19.12.2006 tarihinde yürürlüğe giren bu düzenlemeye göre,  Kabahatler Kanunu’nun, idarî yaptırım kararlarına karşı kanun yoluna ilişkin hükümlerinin, diğer kanunlarda aksine hüküm bulunmaması halinde uygulanacağı; diğer kanunlarda görevli mahkemenin gösterilmesi durumunda ise uygulanmayacağı anlaşılmaktadır.

Görev kuralları kamu düzenine ilişkin olduğundan, görev konusunda taraflar için bir müktesep hak doğmayacağı; bu nedenle, yeni bir yasayla kabul edilen görev kurallarının, geçmişe de etkili olacağı, bilinen bir genel hukuk ilkesidir.

            Davanın açıldığı andaki kurallara göre görevli olan mahkeme, yeni bir yasa ile görevsiz hale gelmiş ise, (davanın açıldığı anda görevli olan ve fakat yeni yasaya göre görevsiz hale gelen) mahkemenin görevsizlik kararı vermesi gerekeceği; ancak, yeni yasadaki görev kuralının, değişikliğin yürürlüğe girmesinden sonra açılacak davalarda uygulanacağına dair intikal hükümlerinin varlığı halinde, mahkemece görevsizlik kararı verilemeyeceği açıktır.

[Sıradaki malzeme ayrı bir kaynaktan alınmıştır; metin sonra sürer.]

(* ===== verification/LeaseTheorems.v ===== *)
(** * LeaseTheorems: the properties of the lease manager

    Each theorem here is a property of the program, with a witness that applies
    it to a concrete manager over a concrete journal file. The lemmas are in
    LeaseProofs.v. *)

From S2P Require Import Prelude Float64 Pool Lease LeaseProofs Journal.

Local Open Scope Z_scope.

(** ** Lemmas *)

Section lemmas.
Context {J : Type} `{Journal J}.
Implicit Types m : Manager J.

Lemma restore_loop_journal now ls : forall m dr un,
  journal (restore_loop ls now m dr un).1 = journal m.
Proof.
  induction ls as [|l ls IH]; intros m dr un; simpl; auto.
  case_if; auto. destruct (Lend _ _); by rewrite IH.
Qed.

Lemma Restore_journal now m : is_Some (journal m) -> is_Some (journal (Restore now m).1).
Proof.
  intros Hj. unfold Restore. destruct (journal m) as [j|] eqn:Ej; [|done].
  destruct (journal_Load j) as [ls|].
  - pose proof (restore_loop_journal now ls (forget_all m) [] []) as R.
    destruct (restore_loop ls now (forget_all m) [] []) as [m1 [dr un]]. simpl in R.
    case_if; [|simpl; by rewrite R, Ej].
    destruct (persistLocked m1) as [m2 e] eqn:P. apply persistLocked_journal in P.
    rewrite R, Ej in P. destruct e; simpl; by apply P.
  - destruct (persistLocked (forget_all m)) as [m2 e'] eqn:P. apply persistLocked_journal in P.
    simpl in P. rewrite Ej in P. destruct e'; simpl; by apply P.
Qed.

Lemma mstep_has_journal m m' : mstep m m' -> minv m -> is_Some (journal m) -> is_Some (journal m').
Proof.
  intros S (base & I & _) Hj. destruct S.
  - by apply Accept_same.
  - by apply Release_same.
  - by apply (Reclaim_same base).
  - by apply (Expire_same base).
  - by apply Restore_journal.
  - simpl. by destruct (prune_same now m) as [-> _].
  - simpl. eauto.
Qed.

Lemma reachable_journal `{!JournalSpec J} m m' :
  rtc mstep m m' -> minv m -> is_Some (journal m) -> is_Some (journal m').
Proof.
  intros R. induction R as [m|m m1 m2 S R IH]; [done|]. intros M Hj.
  apply IH; [by eapply mstep_minv|by eapply mstep_has_journal].
Qed.

(** Sums over the held leases of one kind, as the code computes them. *)
Lemma wsum_kind base P m : inv base m ->
  wsum (Size <$> List.filter P ((map_to_list (leases m)).*2))
  = sum_sizes (List.filter P (leasesLocked m)).
Proof.
  intros I. pose proof (inv_lent_bound _ _ I) as B.
  pose proof (sum_sizes_filter_le base P m I) as F.
  assert (sum_sizes (List.filter P ((map_to_list (leases m)).*2))
          = sum_sizes (List.filter P (leasesLocked m))) as E.
  { unfold sum_sizes. apply Zsum_Permutation, fmap_Permutation.
    pose proof (leasesLocked_Permutation m) as Q. revert Q.
    generalize (leasesLocked m) ((map_to_list (leases m)).*2). clear.
    induction 1; simpl; repeat case_if; auto using Permutation.perm_skip, Permutation.perm_swap.
    by etrans. }
  rewrite <- E in *. unfold sum_sizes in *. apply wsum_exact.
  destruct (inv_acct _ _ I). int64_lia.
Qed.

(** The same sum after a grant. *)
Lemma sum_kind_grant P l now m : leases m !! ID l = None ->
  (forall k, P (set_GrantedAt now k) = P k) ->
  sum_sizes (List.filter P (leasesLocked (grant l now m))) =
  (if P l then Size l else 0) + sum_sizes (List.filter P (leasesLocked m)).
Proof.
  intros E HP.
  assert (leasesLocked (grant l now m) ≡ₚ set_GrantedAt now l :: leasesLocked m) as Q.
  { rewrite !leasesLocked_Permutation. simpl. by rewrite map_to_list_insert. }
  assert (forall xs ys, xs ≡ₚ ys -> sum_sizes (List.filter P xs) = sum_sizes (List.filter P ys)) as F.
  { clear. induction 1; simpl; repeat case_if; rewrite ?sum_sizes_cons; lia. }
  rewrite (F _ _ Q). simpl. rewrite HP. case_if; rewrite ?sum_sizes_cons; simpl; lia.
Qed.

            Diğer taraftan, dava görevsiz mahkemede açılmış, bu sırada yapılan bir kanun değişikliği ile görevsiz mahkeme o dava için görevli hale gelmiş ise, mahkeme, artık görevsizlik kararı veremeyip (yeni kanuna göre görevli hale geldiği için) davaya bakmaya devam etmesi gerekir.

           İncelenen uyuşmazlıkta, idari para cezasına ilişkin görevli mahkemeyi belirleyen yasa kuralı değiştirilmiş ve yeni düzenleme 19.12.2006 tarihi itibariyle yürürlüğe girmiş olduğuna göre, görev kuralının geçmişe etkili olacağı yolundaki genel hukuk ilkesi karşısında, 3621 sayılı Yasa uyarınca verilen idari para cezasına karşı yapılan itirazın görüm ve çözümünde idari  yargı yerinin görevli olduğu kuşkusuzdur.

Açıklanan nedenlerle, İdare Mahkemesince verilen görevsizlik kararının kaldırılması gerekmiştir.

          SONUÇ  : Davanın çözümünde İDARİ YARGININ görevli olduğuna, bu nedenle Antalya 1. İdare Mahkemesi’nce verilen 14.11.2005 gün ve E:2005/1682, K:2005/1569 sayılı GÖREVSİZLİK KARARININ KALDIRILMASINA, 05.02.2007 gününde OYBİRLİĞİ İLE KESİN OLARAK karar verildi.